Lemma get_signature_structure sig_args capture_args capture_kwargs sig_kwargs
    sig :
  get_signature sig_args capture_args capture_kwargs sig_kwargs = Ok sig ->
  exists ps vk,
    inspect.parameters sig = (ps ++ vk)%list /\
    Forall positional ps /\
    length ps = length sig_args + length sig_kwargs /\
    Forall (fun p => inspect.kind p = inspect.VAR_KEYWORD) vk.
Proof.
  unfold get_signature.
  destruct (mapM _ sig_args) as [p1 |] eqn:H1; cbn [bind]; [| discriminate].
  destruct (mapM _ sig_kwargs) as [p2 |] eqn:H2; cbn [bind]; [| discriminate].
  apply mapM_Forall2 in H1, H2.
  assert (exists p3,
             match capture_kwargs with
             | Some n =>
                 if String.eqb n "" then Ok []
                 else let* p := inspect.Parameter_init n inspect.VAR_KEYWORD
                                  None in Ok [p]
             | None => Ok []
             end = Ok p3 /\
             Forall (fun p => inspect.kind p = inspect.VAR_KEYWORD) p3 \/
             exists e,
               match capture_kwargs with
               | Some n =>
                   if String.eqb n "" then Ok []
                   else let* p := inspect.Parameter_init n inspect.VAR_KEYWORD
                                    None in Ok [p]
               | None => Ok []
               end = Raise e) as H3.
  { destruct capture_kwargs as [n |]; [| exists []; left; split; constructor].
    destruct (String.eqb n ""); [exists []; left; split; constructor |].
    destruct (inspect.Parameter_init n inspect.VAR_KEYWORD None) as [p | e]
      eqn:Hp; cbn [bind].
    - exists [p]. left. split; [reflexivity |]. constructor; [| constructor].
      apply Parameter_init_kind in Hp as [Hp | [Hp _]];
        [exact Hp | discriminate].
    - exists []. right. eexists. reflexivity. }
  destruct H3 as (p3 & [[-> Hp3] | [e ->]]); cbn [bind]; [| discriminate].
  unfold inspect.Signature_init.
  destruct (inspect.validate (p1 ++ p2 ++ p3) inspect.POSITIONAL_ONLY false [])
    as [ps |] eqn:Hv; cbn [bind]; [| discriminate].
  intros [= <-]. apply validate_Ok in Hv. cbn [app] in Hv. subst ps.
  exists (p1 ++ p2)%list, p3. cbn [inspect.parameters].
  split; [rewrite app_assoc; reflexivity |]. split; [| split; [| exact Hp3]].
  - apply Forall_app. split.
    + clear -H1. induction H1 as [| x y l r Hxy _ IH]; constructor; [| exact IH].
      apply Parameter_init_kind in Hxy as [Hk | [Hk _]];
        [left; exact Hk | discriminate].
    + clear -H2. induction H2 as [| x y l r Hxy _ IH]; constructor; [| exact IH].
      apply Parameter_init_kind in Hxy as [Hk | [_ Hk]];
        [right; exact Hk | left; exact Hk].
  - rewrite length_app. apply Forall2_length in H1, H2. lia.
Qed.
(** * The AXIS rules engine of the Single Page Computer

    A shallow embedding of [AxisRulesEngine] (AXIS Rules Engine v1.0.0:
    priority ordering, fixpoint iteration, conflict log, template
    expressions, validation and fingerprint) and of the rule pass of
    [SPCEngine] from the axis-cli engine ([applyRules], [resolveTemplate],
    [evaluateThreshold]), followed by the properties of the two that the
    specification states and by further properties of the code.  The
    minimal kernel of the engine is the same code without the log lines
    and without the [timestamp()] builtin.

    Modelling conventions.
    - A JavaScript string is a [string] whose characters are its code
      units, all below 256: the white space among them is the ASCII white
      space and the no-break space U+00A0, the line terminators are LF and
      CR.
    - A JavaScript number is an integer of [Z]; the engine itself does no
      arithmetic, only the expressions it hands to the host do.  The cap
      [max_iterations] is such a number too: it may be negative.
    - A JavaScript object is an association list in insertion order, the
      order [JSON.stringify], [Object.entries] and [for .. in] follow for
      keys that are no array indices (a key that is one is enumerated
      before the others, which the list does not show); an array is the
      list of its elements.  The state of a run is an object.  Names found
      on the prototype chain, the key [__proto__] among them, and
      properties of an array that are not indices, its [length] among
      them, are outside the model: a statement that depends on them
      excludes them by a hypothesis.
    - A value an expression returns is a value of its own: it shares no
      part with the state it was computed from.  A value written into the
      state is written by value as well: a [then] value that is an object
      or an array is not shared between the configuration and the state,
      so that a later write below it leaves the configuration as it is.
    - [new Function (...) (...)], the clock and [Math.random] belong to the
      host; they are the fields of a [Host] record.  The host's evaluation
      of an expression is a function of the parameter names, the body and
      the arguments: it reads neither the clock nor the random source,
      changes none of the objects it is given, and returns a value or
      throws an error that has a message.  The expressions of a rule set
      for which this is not so are outside the model.  The engine's own
      clock and random builtins read the host through counters kept in
      the machine state.
    - The mutable fields of the engine instance and the exceptions raised
      by the host are threaded through a state-and-exception monad. *)

From Stdlib Require Import String Ascii List ZArith Lia Bool Sorted Permutation.
From stdpp Require Import base strings gmap pretty.
Import ListNotations.
Open Scope string_scope.

(** ** String.prototype, as far as the engine uses it *)

Module JsString.

Definition is_space (c : ascii) : bool :=
  let n := nat_of_ascii c in
  Nat.eqb n 32 || (Nat.leb 9 n && Nat.leb n 13) || Nat.eqb n 160.

Definition is_line_terminator (c : ascii) : bool :=
  let n := nat_of_ascii c in
  Nat.eqb n 10 || Nat.eqb n 13.

Fixpoint drop (n : nat) (s : string) : string :=
  match n, s with
  | S n', String _ s' => drop n' s'
  | _, _ => s
  end.

Fixpoint rev_onto (s acc : string) : string :=
  match s with
  | EmptyString => acc
  | String c s' => rev_onto s' (String c acc)
  end.

Definition rev (s : string) : string := rev_onto s EmptyString.

Fixpoint trimStart (s : string) : string :=
  match s with
  | EmptyString => EmptyString
  | String c s' => if is_space c then trimStart s' else s
  end.

Definition trimEnd (s : string) : string := rev (trimStart (rev s)).

(** [s.trim()] *)
Definition trim (s : string) : string := trimEnd (trimStart s).

(** [s.startsWith(p)] *)
Definition startsWith (p s : string) : bool := String.prefix p s.

(** [s.includes(p)] *)
Fixpoint includes (p s : string) : bool :=
  String.prefix p s ||
  match s with
  | EmptyString => false
  | String _ s' => includes p s'
  end.

(** [s.split('.')]: never the empty list. *)
Fixpoint split_dot (s : string) : list string :=
  match s with
  | EmptyString => [EmptyString]
  | String c s' =>
      if Ascii.eqb c "."%char then EmptyString :: split_dot s'
      else match split_dot s' with
           | k :: ks => String c k :: ks
           | [] => [String c EmptyString]
           end
  end.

▬▬▬

[EXERCISE REQUIREMENTS] Identify every line above with the string "prefix" in it. Copy those lines.

[EXERCISE OUTPUT]
Definition startsWith (p s : string) : bool := String.prefix p s.
  String.prefix p s ||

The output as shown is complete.